Smith was released at the end of the 2009 Toronto Argonauts training camp. He was re-signed to the practice roster on June 27, 2009. He was released on July 14, 2009. Smith was re-signed to the active roster on July 21, 2009, but placed back on their practice roster on July 29, 2009.

On February 10, 2010, Smith was traded from the Argonauts to the Elks along with receiver Andre Talbot in exchange for defensive tackle Eric Taylor.

On May 1, 2012, Smith was announced as the Bachelor for the opening season of Citytv's The Bachelor Canada on that morning's episode of Breakfast Television. He and Bianka Kamber become engaged by the end of The Bachelor Canadas first season. On March 19, 2014, the couple called it quits after being engaged for two years.

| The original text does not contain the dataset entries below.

Lemma hmac_final_spec kb code ctx s data outsize : hctx kb code ctx s data -> Z.of_nat (length data) < 2 ^ 32 ->
  wp (hmac_final ctx outsize) (fun '(r, outl, (out, ctx')) s' => r = 1 /\ outl = 32 /\
    out = take (Z.to_nat (Z.min 32 outsize)) (outer kb (absorb kb (data ++ code_pad (64 + length data)))) /\
    use_passthrough ctx' = false /\ final_update ctx' = true /\ h_hash_state ctx' = h_hash_state ctx /\
    exists mac, gs_heap s' !! h_hash_state ctx = Some mac /\ out = take (Z.to_nat (Z.min 32 outsize)) mac) s.
Proof.
  intros Hc Hlen. destruct (hc_block _ _ _ _ _ Hc) as (blk & Hh & Hbl & Hpe).
  destruct (hc_state _ _ _ _ _ Hc) as (out & Hout & Hol & Hst).
  pose proof (hc_off _ _ _ _ _ Hc) as Ho. pose proof (hc_bytes _ _ _ _ _ Hc) as Hby. pose proof (hc_ne _ _ _ _ _ Hc) as Hne.
  destruct (div_mod64 (length data)) as [Hdm Hdr].
  assert (Hpad : code_pad (64 + length data) = 0x80 :: repeat 0 ((if bool_decide (48 < length data mod 64)%nat then 128 else 64) - 9 - length data mod 64)
    ++ be64 (8 * Z.of_nat (64 + length data))).
  { assert (Hm : ((64 + length data) mod 64 = length data mod 64)%nat) by (rewrite Nat.add_comm; apply (Nat.Div0.mod_add _ 1 64)).
    unfold code_pad. rewrite Hm. do 3 f_equal. case_bool_decide; lia. }
  set (m := (length data / 64)%nat) in *. set (r := (length data mod 64)%nat) in *. clearbody m r.
  unfold hmac_final. rewrite (hc_pass _ _ _ _ _ Hc), (hc_final _ _ _ _ _ Hc), Ho, Nat2Z.id.
  replace (Z.to_nat (2 * HMAC_SHA256_BLOCK_SIZE - Z.of_nat r)) with (128 - r)%nat by (unfold HMAC_SHA256_BLOCK_SIZE; lia).
  apply wp_bind, wp_bind. eapply wp_gload; [done|]. apply wp_bind.
  eapply wp_glift; [unfold store_at; rewrite decide_True by (rewrite repeat_length; lia); done|].
  cbn [bytes_compressed set_h_bytes]. rewrite Hby.
  assert (Hu : u32 (u32 (Z.of_nat (64 * m)) + Z.of_nat r) = Z.of_nat (length data)).
  { rewrite !u32_small; rewrite ?u32_small; lia. }
  rewrite Hu. destruct (setup_padding_spec (Z.of_nat (length data)) r blk) as (b & Hb & Hbl' & Htk); [done|done|].
  apply wp_bind. eapply wp_glift; [exact Hb|].
  assert (HL : u64 (Z.shiftl (Z.of_nat (length data)) 3 + 0x200) = 8 * Z.of_nat (64 + length data)).
  { rewrite Z.shiftl_mul_pow2 by lia. unfold u64. rewrite Z.mod_small; lia. }
  rewrite HL, Hpe in Htk. rewrite <- Hpad in Htk. set (ext := bool_decide _) in *.
  apply wp_bind. eapply wp_gstore; [done|]. apply wp_bind.
  set (x := take (64 * m) data) in *. assert (Hxl : length x = (64 * m)%nat) by (unfold x; rewrite length_take; lia).
  apply (wp_call_hmac _ kb code (set_h_bytes (Z.of_nat (length data)) ctx) _ _ _ _ out (absorb kb x)); try apply Hc; try done.
  { cbn. by rewrite lookup_insert_ne. }
  { destruct ext; lia. }
  { rewrite Hbl'. destruct ext; cbn; lia. }
  { cbn [h_first_update set_h_bytes]. destruct (h_first_update ctx); [done|]. unfold x. assert (m = 0)%nat as -> by lia. done. }
  replace (Z.to_nat (64 * (if ext then 2 else 1))) with (if ext then 128 else 64)%nat by (by destruct ext).
  rewrite Htk, <- absorb_app by (rewrite Hxl, Nat.mul_comm; apply Nat.Div0.mod_mul). unfold x.
  rewrite app_assoc, take_drop. intros out' e' Hol' He' Hmac. apply wp_ret, wp_bind.
  eapply wp_gload; [cbn; apply lookup_insert_eq|]. apply wp_ret.
  assert (Hto : take (Z.to_nat (Z.min 32 outsize)) out' = take (Z.to_nat (Z.min 32 outsize)) (take 32 out')).
  { rewrite take_take. f_equal. lia. }
  unfold HMAC_SHA256_MAC_SIZE. split_and!; try done; [by rewrite Hto, Hmac|apply Hc|].
  exists out'. cbn. by rewrite lookup_insert_eq.
Qed.
(** * Speaker recommendation engine: scoring, fan-out, ranking

    A shallow embedding of the scoring-and-ranking core of the conference
    speaker recommender:

    - [src/llm/openai_client.py]   [OpenAIClient.generate_text]
    - [src/llm/anthropic_client.py] the JSON extraction at the end of
                                    [AnthropicClient.extract_structured_data]
    - [src/llm/speaker_matcher.py] [SpeakerMatcher.score_speaker],
                                    [SpeakerMatcher.recommend_speakers]
    - [backend.py]                  [match_speakers]

    Python text is modelled by [string], one [ascii] per code point (so the
    model covers text over the code points 0..255).  Values read from JSON
    are the inductive [json]: the replies of the model and the entries of
    the speaker catalog alike, since nothing in the code checks what
    [json.load] returned.  [async def] bodies are terms of a small free
    monad [coro] whose only effect is the awaited chat-completion call;
    [asyncio.gather] is an interpreter of a list of such terms that is
    driven by a completion schedule. *)

From Stdlib Require Import ZArith QArith String Ascii List Bool Lia.
From Stdlib Require Import Permutation Sorted.
From stdpp Require Import base list strings gmap pretty.

Set Warnings "-register-all,-abstract-large-number".

(** ** Python text *)

Module Str.

(** The double quote, written by its code point. *)
Definition dq : string := String (ascii_of_nat 34) EmptyString.

Definition quoted (s : string) : string := dq +:+ s +:+ dq.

After the Bachelor, and until May 29, 2015, Smith became an entertainment reporter with Rogers Media, seen on Rogers Cable TV channel 1, co-hosting Your World This Week (the Rogers promotional channel), and seen on City Toronto as an entertainment reporter, mostly appearing on Breakfast Television. On that date, Smith announced that he was leaving Rogers Media for an opportunity that he just couldn't pass up. On June 8, 2015, Smith tweeted that he would be able to announce his new gig "next week".

On June 23, 2015, Shaw Media announced that Smith would host the new season of Food Network Canada's high-stakes culinary competition series, Chopped Canada. In 2026 he was announced as joining TMS2, Global's new afternoon edition of The Morning Show, as of September 8.